50 Days of Lulz: A Retrospective

Last Saturday, the hacker collective Lulz Security disbanded after nearly two months of “high-quality entertainment at your expense,” stating that they had always intended to keep their campaign to 50 days and were not responding to heightened law enforcement pressure.

Throughout their internet rampage, the hacker group was heavily hyped by the media, often for good reason. They took websites associated with the CIA, U.S. Senate, and Brazilian government offline with a gleeful “tango down!” on Twitter, and breached websites such as those of the FBI affiliated Infraguard, the Arizona Department of Public Safety, Sony, and Nintendo, leaking sensitive information. They also teamed up with the extensive, leaderless hacktivist group Anonymous and other supporters for Operation Anti-Security, devoted to exposing classified government documents.

This high-profile hacking activity drew a lot of media attention, which was good for putting network security on the agenda and exposing widespread security flaws, but as usual the press tended to mystify LulzSec, hackers, and “cyber” in general. Lulz Security is not some dark brotherhood of evil geniuses. The group accurately described themselves as “chaotic neutral.” Sometimes they would act for ideological reasons and just as often they would release the personal information of innocent bystanders “for the lulz.” But they were neither on a campaign to protect human rights nor were they stealing for financial gain. Mostly, they were just goofing around and showing off.

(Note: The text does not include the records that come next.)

(* ===== verification/ListSortTop.v ===== *)
(** * [list_sort_impl] from the outside

    Whatever the comparisons, the key function and the allocator do, the list
    is put back with its size and block and holds a permutation of its items;
    when the comparison is an order, the items come out sorted and stable. *)

From stdpp Require Import base sets list numbers strings sorting.
From S2P Require Import Prelude Slices PyHeap ListCore ListView SortSpec SortMem Gallop Runs Merge MergeLo Collapse.
From S2P Require Import KeyCompare ListSort ListSortSpec.

(** Python code called by the sort preserves a property of the list object. *)
Record calls_keep {V E} `{PyApi V E} `{KeyApi V E} (I : listobj V -> Prop) : Prop := {
  keep_rich : ∀ op v w h, I (self h) -> I (self (py_rich op v w h).2);
  keep_call : ∀ f v h, I (self h) -> I (self (py_call f v h).2);
  keep_slot : ∀ s op v w h, I (self h) -> I (self (call_slot s op v w h).2);
  keep_true : ∀ v h, I (self h) -> I (self (py_is_true v h).2);
  keep_finalise : ∀ v h, I (self h) -> I (self (py_finalise v h))
}.

Section top.
Context {V E : Type} {api : PyApi V E} {kapi : KeyApi V E}.

(** A routine on the list keeps the property, wherever it ends. *)
Definition leaves {A} (I : listobj V -> Prop) (m : PM V E A) : Prop := ∀ h, I (self h) ->
  match m h with Ret _ h' | Exn _ h' => I (self h') | _ => True end.
Lemma leaves_bind {A B} I (m : PM V E A) (k : A -> PM V E B) :
  leaves I m -> (∀ a, leaves I (k a)) -> leaves I (m ≫= k).
Proof.
  intros Hm Hk h Hh. specialize (Hm h Hh). unfold mbind, M_bind.
  destruct (m h) as [a h'| | |]; try done. by apply Hk.
Qed.
Lemma leaves_try {A} I (m : PM V E A) : leaves I m -> leaves I (mtry m).
Proof. intros Hm h Hh. specialize (Hm h Hh). unfold mtry. by destruct (m h). Qed.
Lemma leaves_ret {A} I (a : A) : leaves I (mret a).
Proof. by intros h Hh. Qed.
Lemma leaves_throw {A} I e : leaves I (mthrow e : PM V E A).
Proof. by intros h Hh. Qed.
Lemma leaves_lift {A} I (o : option A) : leaves I (mlift o).
Proof. intros h Hh. by destruct o. Qed.
Lemma leaves_assert I b : leaves I (cassert b).
Proof. intros h Hh. by destruct b. Qed.

Section keeps.
Variable I : listobj V -> Prop.
Hypothesis Hk : calls_keep I.

Lemma leaves_rich v w op : leaves I (PyObject_RichCompareBool v w op).
Proof.
  intros h Hh. pose proof (keep_rich _ Hk op v w h Hh) as Hr. unfold PyObject_RichCompareBool.
  by destruct (py_rich op v w h) as [[]].
Qed.
Lemma leaves_DECREF_run v : leaves I (Py_DECREF_run v).
Proof. intros h Hh. simpl. by apply (keep_finalise _ Hk). Qed.
Lemma leaves_assert_types t v w : leaves I (assert_types t v w).
Proof. apply (leaves_bind I); [by intros h Hh|]. intros h. apply leaves_bind; [|intros _]; apply leaves_assert. Qed.
Lemma leaves_elem_cmp c v w : leaves I (run_elem_cmp c v w).
Proof.
  destruct c as [|slot| | |]; simpl; [apply leaves_rich| |
    apply leaves_bind; [apply leaves_assert_types|intros _]..].
  - apply (leaves_bind I); [by intros h Hh|]. intros h. case_bool_decide; [|apply leaves_rich].
    apply leaves_bind; [|intros [| |o]].
    + intros h' Hh. pose proof (keep_slot _ Hk slot Py_LT v w h' Hh) as Hs. unfold slot_lt.
      by destruct (call_slot slot Py_LT v w h') as [[]].
    + apply leaves_rich.
    + apply leaves_throw.
    + apply leaves_bind; [apply leaves_try|intros res; apply leaves_bind; [apply leaves_DECREF_run|intros _]].
      * destruct (py_bool o); [apply leaves_ret|]. intros h' Hh.
        pose proof (keep_true _ Hk o h' Hh) as Ht. unfold PyObject_IsTrue. by destruct (py_is_true o h') as [[]].
      * destruct res; [apply leaves_throw|apply leaves_ret].
  - apply leaves_bind; [apply leaves_lift|intros a; apply leaves_bind; [apply leaves_lift|intros b]].
    apply leaves_ret.
  - apply leaves_bind; [apply leaves_lift|intros a; apply leaves_bind; [apply leaves_lift|intros b]].
    apply leaves_ret.
  - apply leaves_ret.
Qed.
Lemma leaves_tuple_from c i vs ws : leaves I (tuple_compare_from c i vs ws).
Proof.
  revert i ws. induction vs as [|v vs IH]; intros i [|w ws]; simpl; try apply leaves_ret.
  apply leaves_bind; [apply leaves_rich|intros []]; [apply IH|].
  case_match; [apply leaves_elem_cmp|apply leaves_rich].
Qed.
Lemma run_key_cmp_keeps c : compare_keeps I (run_key_cmp c).
Proof.
  intros x y. change (leaves I (run_key_cmp c x y)). destruct c as [c|c]; simpl; [apply leaves_elem_cmp|].
  apply leaves_bind; [apply leaves_assert_types|intros _].
  apply leaves_bind; [apply leaves_assert|intros _]. apply leaves_bind; [apply leaves_assert|intros _].
  apply leaves_tuple_from.
Qed.
End keeps.

(** ** Releasing references *)

(** The state after references are released in order and their code has run. *)
Fixpoint run_releases (l : list V) (h : heap V E) : heap V E :=
  match l with
  | [] => h
  | v :: l => run_releases l (py_finalise v (add_event (Decref v (self h)) h))
  end.
Lemma wp_release_all nf (l : list V) (h : heap V E) Q X :
  Q tt (run_releases l h) -> wpo nf (release_all l) Q X h.
Proof.
  revert h. induction l as [|v l IH]; intros h HQ; simpl; [by apply wp_ret|].
  unfold Py_DECREF_run, Py_DECREF. wp_steps. by apply IH.
Qed.
Lemma wp_release_down nf n (a b : list V) (h : heap V E) Q X :
  n = length a -> Q tt (run_releases (reverse a) h) -> wpo nf (release_down n (a ++ b)) Q X h.
Proof.
  intros ->. revert b h. induction a as [|v a IH] using rev_ind; intros b h HQ; [by apply wp_ret|].
  rewrite length_app, Nat.add_comm. cbn [length Nat.add release_down]. wp_step.
  rewrite <- app_assoc. eapply wp_lift; [by apply aget_app|].
  unfold Py_DECREF_run, Py_DECREF. wp_steps. apply (IH (v :: b)). by rewrite reverse_snoc in HQ.
Qed.
Lemma run_releases_keep I l (h : heap V E) :
  (∀ v h, I (self h) -> I (self (py_finalise v h))) -> I (self h) -> I (self (run_releases l h)).
Proof. intros Hf. revert h. induction l as [|v l IH]; intros h Hh; simpl; [done|]. by apply IH, Hf. Qed.
(** ** Computing the keys *)
Lemma wp_CallOneArg nf f v (h : heap V E) Q X :
  (∀ r h', py_call f v h = (Some r, h') -> Q r (add_event (Incref r) h')) ->
  (∀ h', py_call f v h = (None, h') -> X (PyErr Foreign no_msg) h') ->
  wpo nf (PyObject_CallOneArg f v) Q X h.
Proof. intros HQ HX. unfold wpo, PyObject_CallOneArg. destruct (py_call f v h) as [[]]; auto. Qed.
Lemma wp_compute_keys I f vals computed (ordered : Prop) kf (h : heap V E)
    (Q : list V -> heap V E -> Prop) (X : pyexn -> heap V E -> Prop) :
  calls_keep I -> I (self h) ->
  (ordered -> ∀ v h, v ∈ vals -> ∃ h', py_call f v h = (Some (kf v), h')) ->
  (∀ ks h', I (self h') -> Zlen ks = Zlen vals ->
     (ordered -> ks = kf <$> vals) -> Q (reverse computed ++ ks) h') ->
  (∀ e h', ¬ ordered -> I (self h') -> X e h') ->
  wp (compute_keys f vals computed) Q X h.
Proof.
  intros Hk. revert computed h Q. induction vals as [|v vals IH]; intros computed h Q Hh Hf HQ HX; simpl.
  { apply wp_ret. rewrite <- (app_nil_r (reverse computed)). by apply HQ. }
  wp_step. apply wp_try. pose proof (keep_call _ Hk f v h Hh) as Hc.
  apply wp_CallOneArg.
  - intros k h' Ec. rewrite Ec in Hc. simpl in Hc.
    apply IH; [done|intros Ho w h'' Hw; apply Hf; [done|set_solver]| |done].
    intros ks h'' Hh'' Hlen Hks. rewrite reverse_cons, <- app_assoc.
    apply HQ; [done|zlia|]. intros Ho. rewrite (Hks Ho). simpl. f_equal.
    destruct (Hf Ho v h) as [h3 H3]; [set_solver|]. congruence.
  - intros h' Ec. rewrite Ec in Hc. wp_step. apply wp_release_all.
    apply wp_throw, HX; [|by apply run_releases_keep; [apply Hk|]].
    intros Ho. destruct (Hf Ho v h) as [h3 H3]; [set_solver|]. congruence.
Qed.

(** The key of an item: the key function's answer, or the item. *)
Definition keys_list (keys : option (list V)) (vals : list V) : list V := default vals keys.
Lemma wp_sort_keys I keyfunc vals (ordered : Prop) kf (h : heap V E)
    (Q : option (list V) -> heap V E -> Prop) (X : pyexn -> heap V E -> Prop) :
  calls_keep I -> I (self h) ->
  (ordered -> match keyfunc with
              | Some f => ∀ v h, v ∈ vals -> ∃ h', py_call f v h = (Some (kf v), h')
              | None => ∀ v, v ∈ vals -> kf v = v
              end) ->
  (∀ keys h', I (self h') -> Zlen (keys_list keys vals) = Zlen vals ->
     (keys = None <-> keyfunc = None) ->
     (ordered -> keys_list keys vals = kf <$> vals) -> Q keys h') ->
  (∀ e h', (ordered -> e = PyErr MemoryError no_msg) -> I (self h') -> X e h') ->
  wp (sort_keys keyfunc vals) Q X h.
Proof.
  intros Hk Hh Hf HQ HX. unfold sort_keys. destruct keyfunc as [f|].
  - wp_step. assert (∀ h', I (self h') -> wp (keys ← compute_keys f vals []; mret (Some keys)) Q X h')
      as Hgo.
    { intros h' Hh'. wp_step. eapply (wp_compute_keys I _ _ _ ordered kf); [done|done|done|..].
      - intros ks h2 Hh2 Hlen Hks. apply wp_ret. by apply HQ.
      - intros e h2 Hno. apply HX. by intros ?%Hno. }
    case_match; [by apply wp_ret, Hgo|]. wp_step. unfold wpo at 1, PyMem_alloc.
    destruct (py_malloc _ _) as [[] e]; [by apply Hgo|]. by apply HX.
  - apply wp_ret, HQ; [done|done|done|]. intros Ho. simpl.
    rewrite <- (list_fmap_id vals) at 1. apply list_fmap_ext. intros i v Hv. symmetry.
    eapply Hf; [done|by eapply list_elem_of_lookup_2].
Qed.

(** ** The label [fail] *)
Lemma values_of_reverse (a : sarr V) l : values_of (set_values a l) = l.
Proof. unfold values_of, set_values. by destruct (vs a). Qed.
(* ===== verification/CheckedListSafe.v ===== *)
(** * The element type of a checked list

    The operations that change a [CheckedList[T]] keep the list in shape with
    all items of type [T], whatever comparisons, iterators, [__index__] methods
    and the allocator do, and whether they succeed or fail, as long as their
    callers keep the promises of [op_ok]. *)

From stdpp Require Import base list numbers strings relations.
From S2P Require Import Prelude Slices PyHeap ListCore ListView ListSpec ListAssign ListExtend ListQuery ListQuerySpec.
From S2P Require Import ListSubscript ListSubscriptSpec TypeCheck SortSpec SortMem KeyCompare ListSort ListSortSpec.
From S2P Require Import ListSortTop CheckedList.

Section safe.
Context {V E : Type} {api : PyApi V E} {kapi : KeyApi V E} {tapi : TypeApi V} {sapi : SliceApi}
        `{EqDecision V}.
(** The type parameter of the list. *)
Variable param : gparam.
Abbreviation inst := [param].

(** An item of the element type. *)
Definition typed (v : V) : Prop := param_ok param v = true.
Abbreviation safe := (stays_good typed).

Lemma stays_raise {A} ty msg : safe (mraise ty msg : PM V E A).
Proof. by intros h Hh. Qed.
(** C38. [binarysort] extends the sorted run [R] by the items [U] that follow it:
    the whole becomes a sorted, stable rearrangement, and even when a
    comparison fails no item is lost or duplicated. *)
Theorem binarysort_correct {V E} {api : PyApi V E} (key_compare : compare_fn V E)
    (ordered : Prop) P lt hv (h : heap V E) CT m pre R U post :
  cmp_ok key_compare ordered P lt -> 0 < Zlen R ->
  Forall (λ d, P d.1) (R ++ U) -> (ordered -> sorted_cells lt R) ->
  wp (binarysort key_compare (Slice Main (Zlen pre)) (Zlen pre + Zlen R + Zlen U)
        (Zlen pre + Zlen R))
    (λ _ s', ∃ h' R', s' = st hv h' (pre ++ R' ++ post) CT m ∧ R ++ U ≡ₚ R' ∧
       (ordered -> stable lt (R ++ U) R' ∧ sorted_cells lt R'))
    (λ _ s', ¬ ordered ∧ ∃ h' R', s' = st hv h' (pre ++ R' ++ post) CT m ∧ R ++ U ≡ₚ R')
    (st hv h (pre ++ R ++ U ++ post) CT m).
Proof.
  intros Hc Hp HP Hs.
  eapply wp_conseq; [by eapply (binarysort_spec key_compare ordered P lt Hc hv h _ CT m pre R U post)|..].
  - intros _ s' (h' & R' & -> & [H1 H2] & H3). exists h', R'. auto.
  - intros e s' (Ho & h' & R' & -> & [H1 _]). eauto.
Qed.
Lemma binarysort_correct_witness :
  wp (binarysort int_cmp (Slice Main 0) 3 2)
    (λ _ s', ∃ h' R', s' = st false h' R' [] empty_ms ∧ [(2, 2); (4, 4); (3, 3)] ≡ₚ R' ∧
       (True -> stable Z.ltb [(2, 2); (4, 4); (3, 3)] R' ∧ sorted_cells Z.ltb R'))
    (λ _ s', ¬ True ∧ ∃ h' R', s' = st false h' R' [] empty_ms ∧ [(2, 2); (4, 4); (3, 3)] ≡ₚ R')
    (st false (int_heap []) [(2, 2); (4, 4); (3, 3)] [] empty_ms).
Proof.
  pose proof (binarysort_correct int_cmp True (λ _, True) Z.ltb false (int_heap []) [] empty_ms []
    [(2, 2); (4, 4)] [(3, 3)] []) as H.
  eapply wp_conseq; [apply H|..].
  - apply int_cmp_ok.
  - done.
  - by apply Forall_true.
  - intros _. by repeat constructor.
  - intros _ s' (h' & R' & Hs & HR). exists h', R'. simpl in Hs. by rewrite app_nil_r in Hs.
  - intros e s' (Ho & h' & R' & Hs & HR). by destruct Ho.
Defined.
(* ===== verification/GcDeduce.v ===== *)
(** * Finding the objects that are not reachable from outside

    [update_refs] to [deduce_unreachable] of [parallel_gc.c], what follows it
    in a collection up to the first call of user code, and the resurrection
    check. *)

From stdpp Require Import base list gmap numbers strings.
From S2P Require Import Prelude GcHead.

Section deduce.
Context {E : Type} {lay : GcLayout} {api : GcApi E}.
(** [&gcstate->permanent_generation.head]. *)
Variable permanent_generation : Z.

(** [tp_traverse] calls [visit] on each object it refers to, until one call
    answers other than 0. *)
Fixpoint visit_each (visit : Z -> GM E Z) (l : list Z) : GM E Z :=
  match l with
  | [] => mret 0
  | o :: l => r ← visit o; if r =? 0 then visit_each visit l else mret r
  end.
Definition traverse (op : Z) (visit : Z -> GM E Z) : GM E Z :=
  m ← mget; visit_each visit (tp_traverse (world m) op).

Fixpoint update_refs_loop (fuel : nat) (containers gc num_seen : Z) : GM E Z :=
  match fuel with
  | O => mnofuel
  | S fuel =>
      if gc =? containers then mret num_seen
      else
        next ← GC_NEXT gc;
        m ← mget;
        if Py_IsImmortal (world m) (FROM_GC gc) then
          _ ← gc_list_move gc permanent_generation;
          update_refs_loop fuel containers next num_seen
        else
          _ ← gc_reset_refs gc (Py_REFCNT (world m) (FROM_GC gc));
          refs ← gc_get_refs gc;
          _ ← cassert (negb (refs =? 0));
          update_refs_loop fuel containers next (size_t (num_seen + 1))
  end.
Definition update_refs (containers : Z) : GM E Z :=
  m ← mget; gc ← GC_NEXT containers; update_refs_loop (list_fuel m) containers gc 0.

Definition visit_decref (op : Z) : GM E Z :=
  m ← mget;
  if PyObject_IS_GC (world m) op then
    let gc := AS_GC op in
    collecting ← gc_is_collecting gc;
    _ ← (if (collecting : bool) then gc_decref gc else mret tt);
    mret 0
  else mret 0.
Definition subtract_refs (containers : Z) : GM E unit :=
  gc_list_for (λ gc _, _ ← traverse (FROM_GC gc) visit_decref; mret tt) containers tt.

(** Takes [gc] out of the list of tentatively unreachable objects, whose links
    carry the flag, and puts it back at the end of [reachable]. *)
Definition unflag (w : Z) : Z := Z.land w (Z.lnot NEXT_MASK_UNREACHABLE).
Definition flagged (w : Z) : bool := negb (Z.land w NEXT_MASK_UNREACHABLE =? 0).
Definition rescue (gc reachable : Z) : GM E unit :=
  prev ← GC_PREV gc;
  w ← load_next gc;
  let next := unflag w in
  pn ← load_next prev;
  _ ← cassert (flagged pn);
  nn ← load_next next;
  _ ← cassert (flagged nn);
  _ ← store_next prev w;
  w ← load_next gc;
  _ ← store_next gc (unflag w);
  _ ← SET_PREV next prev;
  _ ← gc_list_append gc reachable;
  gc_set_refs gc 1.
Definition visit_reachable (reachable op : Z) : GM E Z :=
  m ← mget;
  if negb (PyObject_IS_GC (world m) op) then mret 0
  else
    let gc := AS_GC op in
    gc_refs ← gc_get_refs gc;
    collecting ← gc_is_collecting gc;
    if negb collecting then mret 0
    else
      w ← load_next gc;
      _ ← cassert (negb (w =? 0));
      _ ← (if flagged w then rescue gc reachable
           else if gc_refs =? 0 then gc_set_refs gc 1
           else cassert (0 <? gc_refs));
      mret 0.

(** Moves [gc], which follows [prev], to the end of [unreachable]; [put_aside] is
    the second half of that. *)
Definition put_aside (gc unreachable : Z) : GM E unit :=
  last ← GC_PREV unreachable;
  _ ← store_next last (Z.lor NEXT_MASK_UNREACHABLE gc);
  _ ← SET_PREV gc last;
  _ ← store_next gc (Z.lor NEXT_MASK_UNREACHABLE unreachable);
  store_prev unreachable gc.
Definition condemn (prev gc unreachable : Z) : GM E unit :=
  w ← load_next gc;
  _ ← store_next prev w;
  put_aside gc unreachable.
(** Each object is put aside at most once and scanned at most once. *)
Fixpoint move_unreachable_loop (fuel : nat) (young unreachable prev gc : Z) : GM E Z :=
  match fuel with
  | O => mnofuel
  | S fuel =>
      if gc =? young then mret prev
      else
        refs ← gc_get_refs gc;
        prev ← (if negb (refs =? 0) then
                  _ ← cassert (0 <? refs);
                  _ ← traverse (FROM_GC gc) (visit_reachable young);
                  _ ← SET_PREV gc prev;
                  _ ← gc_clear_collecting gc;
                  mret gc
                else _ ← condemn prev gc unreachable; mret prev);
        gc ← GC_NEXT prev;
        move_unreachable_loop fuel young unreachable prev gc
  end.
Definition move_unreachable (young unreachable : Z) : GM E unit :=
  m ← mget;
  gc ← GC_NEXT young;
  prev ← move_unreachable_loop (2 * list_fuel m) young unreachable young gc;
  _ ← store_prev young prev;
  w ← load_next young;
  _ ← store_next young (Z.land w PREV_MASK);
  w ← load_next unreachable;
  store_next unreachable (Z.land w PREV_MASK).

Definition deduce_unreachable (base unreachable : Z) : GM E unit :=
  _ ← update_refs base;
  _ ← subtract_refs base;
  _ ← gc_list_init unreachable;
  move_unreachable base unreachable.

(** ** Legacy finalizers *)

(** [for (gc = GC_NEXT(l); gc != l; gc = next)] over flagged links. *)
Fixpoint unflag_loop (fuel : nat) (body : Z -> GM E unit) (unreachable gc : Z) : GM E unit :=
  match fuel with
  | O => mnofuel
  | S fuel =>
      if gc =? unreachable then mret tt
      else
        w ← load_next gc;
        _ ← cassert (flagged w);
        _ ← store_next gc (unflag w);
        next ← load_next gc;
        _ ← body gc;
        unflag_loop fuel body unreachable next
  end.
Definition unflag_each (body : Z -> GM E unit) (unreachable : Z) : GM E unit :=
  w ← load_next unreachable;
  _ ← cassert (negb (flagged w));
  m ← mget;
  gc ← GC_NEXT unreachable;
  unflag_loop (list_fuel m) body unreachable gc.
Definition move_legacy_finalizers (unreachable finalizers : Z) : GM E unit :=
  unflag_each (λ gc,
    m ← mget;
    if tp_del (world m) (FROM_GC gc) then
      _ ← gc_clear_collecting gc; gc_list_move gc finalizers
    else mret tt) unreachable.
Definition clear_unreachable_mask (unreachable : Z) : GM E unit :=
  _ ← cassert (negb (flagged unreachable));
  unflag_each (λ _, mret tt) unreachable.
Definition visit_move (tolist op : Z) : GM E Z :=
  m ← mget;
  if PyObject_IS_GC (world m) op then
    let gc := AS_GC op in
    collecting ← gc_is_collecting gc;
    _ ← (if (collecting : bool) then
           _ ← gc_list_move gc tolist; gc_clear_collecting gc
         else mret tt);
    mret 0
  else mret 0.
Definition move_legacy_finalizer_reachable (finalizers : Z) : GM E unit :=
  gc_list_for (λ gc _, _ ← traverse (FROM_GC gc) (visit_move finalizers); mret tt) finalizers tt.

(** [unreachable] holds the objects that finalizers may have resurrected. *)
Definition handle_resurrected_objects (unreachable still_unreachable old_generation : Z) : GM E unit :=
  _ ← gc_list_clear_collecting unreachable;
  let resurrected := unreachable in
  _ ← deduce_unreachable resurrected still_unreachable;
  _ ← clear_unreachable_mask still_unreachable;
  gc_list_merge resurrected old_generation.
End deduce.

Just as Lulzsec wasn’t “evil,” they weren’t “geniuses.” While skilled, their hacks did not display any amazing technical expertise and tended to rely on Distributed Denial of Service attacks, SQL injections, and social engineering, some of the most basic attack techniques. Nothing that Lulzsec did was comparable to malware such as Stuxnet, which exploited numerous zero-day vulnerabilities and took hundreds of hours and thousands of dollars to develop. What LulzSec did, like most hackers, was analogous to the strategy of most burglars. When I worked with several police departments, I analyzed hundreds of burglaries and the vast majority, about 90%, involved entry through doors left unlocked, and the rest weren’t exactly Mission Impossible, with thieves kicking in air conditioners or climbing through windows. Similarly, LulzSec got most of their leverage from glaring security oversights like reusing passwords for important accounts.

All of that is not to say Lulz Security was trivial. Targeting such important and ostensibly secure websites was both bold and eye-opening. LulzSec attacked law enforcement head-on with no fear of arrest. This is where their skills come in, as despite the recent worldwide arrests of dozens of hackers in a crackdown, Lulzsec’s 6 core members remained untouched. Because attribution is difficult in cyber attacks, informants are a key way for law enforcement to trace criminal hackers, but LulzSec dealt with “snitches” with ruthless efficiency that the mob would envy. When two wanted hackers leaked some affiliated logs, LulzSec released their locations, pictures, last known IP addresses, phone numbers, and screen names to law enforcement, even as one was trying to flee the country. “These goons begged us for mercy after they apologized to us all night,” they warned in the release, “There is no mercy on The Lulz Boat. Snitches get stitches.”

They also brought an unprecedented amount of attention to network security of the lack thereof. While the field of cyber security is riddled with periodic “wake up calls,” LulzSec didn’t just breach numerous important websites, they did so while cultivating a new level of celebrity, including so many followers on Twitter that they brought websites down simply by tweeting a link. They were the first hacker group that cultivated a brand name outside of a niche of experts and even had a PR branch. LulzSec also went after highly visible targets associated with security, causing cognitive dissonance and exposing the flawed state of computer network security. This was all part of the plan, as LulzSec said that they relied on such unsophisticated methods precisely to make a joke of the security culture- they got more “lulz” that way.

In the end, perhaps the most cogent media analysis of Lulz Security came from an interview of CTOvision’s own Bob Gourley: “Their humor cracks me up… Any unauthorized break-in should be investigated as a crime, and I hope all who participate in those crimes get caught. But as we learn about the forensics after their major attacks, they are going after enterprises that make poor choices when it comes to security. At some point we citizens should expect more from corporate America and our government when it comes to computer security. Do we blame Lulz for their attack against Sony, or do we blame Sony?”